Work instruction
After the line containing "convert_to_messages := fun ms => ret ms;", write nothing more; before it, reproduce every line of the material below exactly, starting with the first.

Supplied material
(** Importing [app.worker]: [settings = get_settings()] runs first, the class
    [WorkerSettings] is built from it. *)
Definition import_worker (py_int pydantic_int : string -> option Z)
    (env dotenv : Config.environ) : Config.config_error + WorkerSettings_attrs :=
  match Config.get_settings py_int pydantic_int env dotenv with
  | inl e => inl e
  | inr settings => inr (WorkerSettings settings)
  end.

(** A stand-in for LangChain that shows how the model was configured: the
    model object is its keyword arguments, and the response reports them. *)
Definition echo : LangChain llm_kwargs (list value) :=
  {| ChatGoogleGenerativeAI := fun kw => ret kw;
     convert_to_messages := fun ms => ret ms;
     ainvoke := fun llm _ =>
       ret (mkAIMessage (VDict [("model", VStr (model llm));
                                ("temperature", VFloat (temperature llm));
                                ("max_tokens", VInt (max_tokens llm))])) |}.

End Worker.

(* ================================================================== *)
(** * The worker pool's handling of one job *)
(* ================================================================== *)

Module Pool.

Inductive status : Type := queued | running | succeeded | failed | timed_out.

Definition terminal (s : status) : bool :=
  match s with
  | succeeded | failed | timed_out => true
  | queued | running => false
  end.

Record Job : Type := mkJob {
  job_status : status;
  attempts : Z;
  result : option Py.value;
  error : option string
}.

(** What one invocation of the task executor gives. *)
Inductive attempt_result : Type :=
| Done (v : Py.value)
| Failed (err : string)
| TimedOut.

(** A job as [enqueue] creates it. *)
Definition new_job : Job := mkJob queued 0 None None.

Section Slot.
(** The pool-wide default, [WorkerSettings.max_tries]. *)
Variable max_attempts : Z.

(** Modelled from the spec: the loop of a worker slot is the queue library's
    and is not part of the sources.  Section 4.2: on receiving a job the slot
    "transitions status queued -> running, records attempt increment". *)
Definition claim (j : Job) : Job :=
  mkJob running (attempts j + 1) (result j) (error j).

(** Modelled from the spec: the slot's decision after the executor came back,
    which is not part of the sources.  Section 4.2: "on success stores the
    result and transitions to succeeded; on executor failure, if attempt
    count < max-attempts, transitions back to queued and calls Queue.requeue,
    else transitions to failed and stores the error; on executor timeout,
    transitions to timed_out if attempts exhausted, otherwise requeues". *)
Definition settle (j : Job) (r : attempt_result) : Job :=
  match r with
  | Done v => mkJob succeeded (attempts j) (Some v) (error j)
  | Failed err =>
      if attempts j <? max_attempts
      then mkJob queued (attempts j) (result j) (error j)
      else mkJob failed (attempts j) (result j) (Some err)
  | TimedOut =>
      if attempts j <? max_attempts
      then mkJob queued (attempts j) (result j) (error j)
      else mkJob timed_out (attempts j) (result j) (Some "timeout")
  end.

(** One pass of a job through a slot; [executor n] is what the [n]-th
    invocation of the executor on this job gives. *)
Definition attempt (executor : Z -> attempt_result) (j : Job) : Job :=
  let j' := claim j in settle j' (executor (attempts j')).

(** Modelled from the spec: the life of a job in the pool, which is not part
    of the sources: it is popped, run and requeued until it is terminal.
    The second component counts the invocations of the executor. *)
Fixpoint run (fuel : nat) (executor : Z -> attempt_result) (j : Job) (calls : nat)
  : option (Job * nat) :=
  if terminal (job_status j) then Some (j, calls)
  else match fuel with
       | O => None
       | S fuel' => run fuel' executor (attempt executor j) (S calls)
       end.

(** The states a job goes through, as a step relation. *)
Inductive step (executor : Z -> attempt_result) : Job -> Job -> Prop :=
| step_attempt j :
    terminal (job_status j) = false ->
    step executor j (attempt executor j).

Inductive reachable (executor : Z -> attempt_result) : Job -> Prop :=
| reach_new : reachable executor new_job
| reach_step j j' :
    reachable executor j -> step executor j j' -> reachable executor j'.

End Slot.

End Pool.

(* ================================================================== *)
(** * app/main.py *)
(* ================================================================== *)

Module Main.
Import Py.
Local Open Scope py_scope.

Record Message : Type := mkMessage { role : string; content : string }.
Record ChatRequest : Type := mkChatRequest { messages : list Message }.

(** [request.model_dump()] *)
Definition dump_message (m : Message) : value :=
  VDict [("role", VStr (role m)); ("content", VStr (content m))].

Definition model_dump (request : ChatRequest) : value :=
  VDict [("messages", VList (map dump_message (messages request)))].

(** What the job record store holds for a job once the pool is done with it. *)
Inductive terminal_state : Type :=
| Succeeded (result : value)
| ExecutionFailed (error : exn)
| TimedOut.

(** The handle that [enqueue_job] returns.  [finishes_after] is when, in
    seconds after the wait began, the job reaches its terminal state;
    [None] if it never does. *)
Record Job : Type := mkJob {
  job_id : string;
  finishes_after : option Q;
  final : terminal_state
}.

(** How a terminal state comes out of the wait. *)
Definition deliver (t : terminal_state) : IO value :=
  match t with
  | Succeeded v => ret v
  | ExecutionFailed e => raise e
  | TimedOut => raise TimeoutError
  end.

(** Modelled from the spec: [job.result(timeout=...)] is the queue library's
    and is not part of the sources.  Section 4.4: [handle.wait(timeout)]
    "polls or blocks until status is terminal or timeout elapses; returns the
    result on succeeded, signals ExecutionFailed(error) on failed, signals
    Timeout on timed_out or on its own timeout elapsing".  The timeout signal
    is [asyncio.TimeoutError()]; without a timeout the wait for a job that
    never finishes does not come back. *)
Definition Job_result (job : Job) (timeout : option Q) : IO value :=
  match finishes_after job, timeout with
  | Some t, Some bound =>
      if Qle_bool t bound
      then elapse t ;;; deliver (final job)
      else elapse bound ;;; raise TimeoutError
  | Some t, None => elapse t ;;; deliver (final job)
  | None, Some bound => elapse bound ;;; raise TimeoutError
  | None, None => hang
  end.

(** [app.state.redis]: the pool that [lifespan] stores at startup.
    [enqueue_job(function, **kwargs)] gives a handle, or [None] when a job
    with the same id exists already. *)
Record ArqRedis : Type := mkArqRedis {
  enqueue_job : string -> list (string * value) -> IO (option Job)
}.

Section Handler.
Variable redis : ArqRedis.

(** [job.result(timeout=30)] on what [enqueue_job] returned. *)
Definition await_result (job : option Job) : IO value :=
  match job with
  | Some j => Job_result j (Some 30%Q)
  | None => raise (AttributeError "'NoneType' object has no attribute 'result'")
  end.

(** [except Exception as e:] of [chat]. *)
Definition chat_handler (e : exn) : IO value :=
  logger "ERROR" ("Error processing request: " ++ str e) ;;;
  raise (HTTPException 500 (str e)).

(** The [try] block of [chat]. *)
Definition chat_body (request : ChatRequest) : IO value :=
  job <- enqueue_job redis "process_langchain_request"
           [("messages", dict_get (model_dump request) "messages")] ;;
  result <- await_result job ;;
  if is_None result
  then raise (HTTPException 500 "Processing timed out")
  else ret (VDict [("result", result)]).

Definition chat (request : ChatRequest) : IO value :=
  try_except_Exception (chat_body request) chat_handler.

End Handler.

(** A pool whose [enqueue_job] hands out the given handle at once. *)
Definition redis_with (job : Job) : ArqRedis :=
  {| enqueue_job := fun _ _ => ret (Some job) |}.

End Main.

(* ================================================================== *)
(** * tools/monitor_queue.py *)
(* ================================================================== *)

Module Monitor.
Import Py.
Local Open Scope py_scope.

(** The connection that [create_pool] gives; the monitor uses these calls. *)
Record Redis : Type := mkRedis {
  llen : string -> IO Z;
  hlen : string -> IO Z;
  keys : string -> IO (list string);
  zcard : string -> IO Z;
  close : IO unit
}.

Record ArqMonitor : Type := mkArqMonitor {
  queue_name : string;
  redis_settings : Worker.RedisSettings;
  redis : option Redis
}.

(** The dict that [get_queue_stats] returns. *)
Record Stats : Type := mkStats {
  enqueued : Z;
  processing : Z;
  completed : Z;
  failed : Z;
  timestamp : string
}.

(** [ArqMonitor(queue_name=..., redis_settings=...)] *)
Definition ArqMonitor_init (settings : Config.Settings) (queue_name : option string)
    (redis_settings : option Worker.RedisSettings) : ArqMonitor :=
  {| queue_name := match queue_name with Some q => q | None => "arq:queue" end;
     redis_settings :=
       match redis_settings with
       | Some r => r
       | None => {| Worker.host := Config.REDIS_HOST settings;
                    Worker.port := Config.REDIS_PORT settings |}
       end;
     redis := None |}.

(** [strftime("%H:%M:%S")] of a time of day given in seconds. *)
Definition two_digits (n : Z) : string :=
  String (ascii_of_nat (48 + Z.to_nat ((n / 10) mod 10)))
    (String (ascii_of_nat (48 + Z.to_nat (n mod 10))) EmptyString).

Definition strftime_HMS (t : Z) : string :=
  let s := t mod 86400 in
  two_digits (s / 3600) ++ ":" ++ two_digits ((s / 60) mod 60) ++ ":" ++ two_digits (s mod 60).

(** The two lines printed before the loop. *)
Definition header : string :=
  center 10 "Time" ++ " | " ++ center 10 "Enqueued" ++ " | "
  ++ center 10 "Processing" ++ " | " ++ center 10 "Completed" ++ " | "
  ++ center 10 "Failed".

Definition rule : string := repeat_string "-" 60.

(** The line printed for one reading. *)
Definition row (st : Stats) : string :=
  center 10 (timestamp st) ++ " | " ++ center 10 (str_int (enqueued st)) ++ " | "
  ++ center 10 (str_int (processing st)) ++ " | "
  ++ center 10 (str_int (completed st)) ++ " | " ++ center 10 (str_int (failed st)).

Definition newline : string := String (ascii_of_nat 10) EmptyString.

Section Tool.

(** [arq.connections.create_pool], [asyncio.sleep] and the offset of local
    time from the clock, which [datetime.now()] applies. *)
Variable create_pool : Worker.RedisSettings -> IO Redis.
Variable sleep : Q -> IO unit.
Variable utc_offset : Z.

(** The methods act on the monitor object and on the world. *)
Definition Self (A : Type) : Type := M (ArqMonitor * world) A.

(** [datetime.now().strftime("%H:%M:%S")] *)
Definition now_HMS : IO string :=
  fun w => (Return (strftime_HMS (Qfloor (clock w) + utc_offset)), w).

(** [self.redis = await create_pool(self.redis_settings)] *)
Definition connect : Self unit :=
  fun s =>
    let (self, w) := s in
    match create_pool (redis_settings self) w with
    | (Return r, w') => (Return tt, (mkArqMonitor (queue_name self) (redis_settings self) (Some r), w'))
    | (Raise e, w') => (Raise e, (self, w'))
    | (Hang, w') => (Hang, (self, w'))
    end.

(** A call [await self.redis.f(...)] *)
Definition on_redis {A} (f : Redis -> IO A) : Self A :=
  fun s =>
    match redis (fst s) with
    | Some r => lift (f r) s
    | None => (Raise (AttributeError "'NoneType' object has no attribute"), s)
    end.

Response for this exercise
(** Importing [app.worker]: [settings = get_settings()] runs first, the class
    [WorkerSettings] is built from it. *)
Definition import_worker (py_int pydantic_int : string -> option Z)
    (env dotenv : Config.environ) : Config.config_error + WorkerSettings_attrs :=
  match Config.get_settings py_int pydantic_int env dotenv with
  | inl e => inl e
  | inr settings => inr (WorkerSettings settings)
  end.

(** A stand-in for LangChain that shows how the model was configured: the
    model object is its keyword arguments, and the response reports them. *)
Definition echo : LangChain llm_kwargs (list value) :=
  {| ChatGoogleGenerativeAI := fun kw => ret kw;
     convert_to_messages := fun ms => ret ms;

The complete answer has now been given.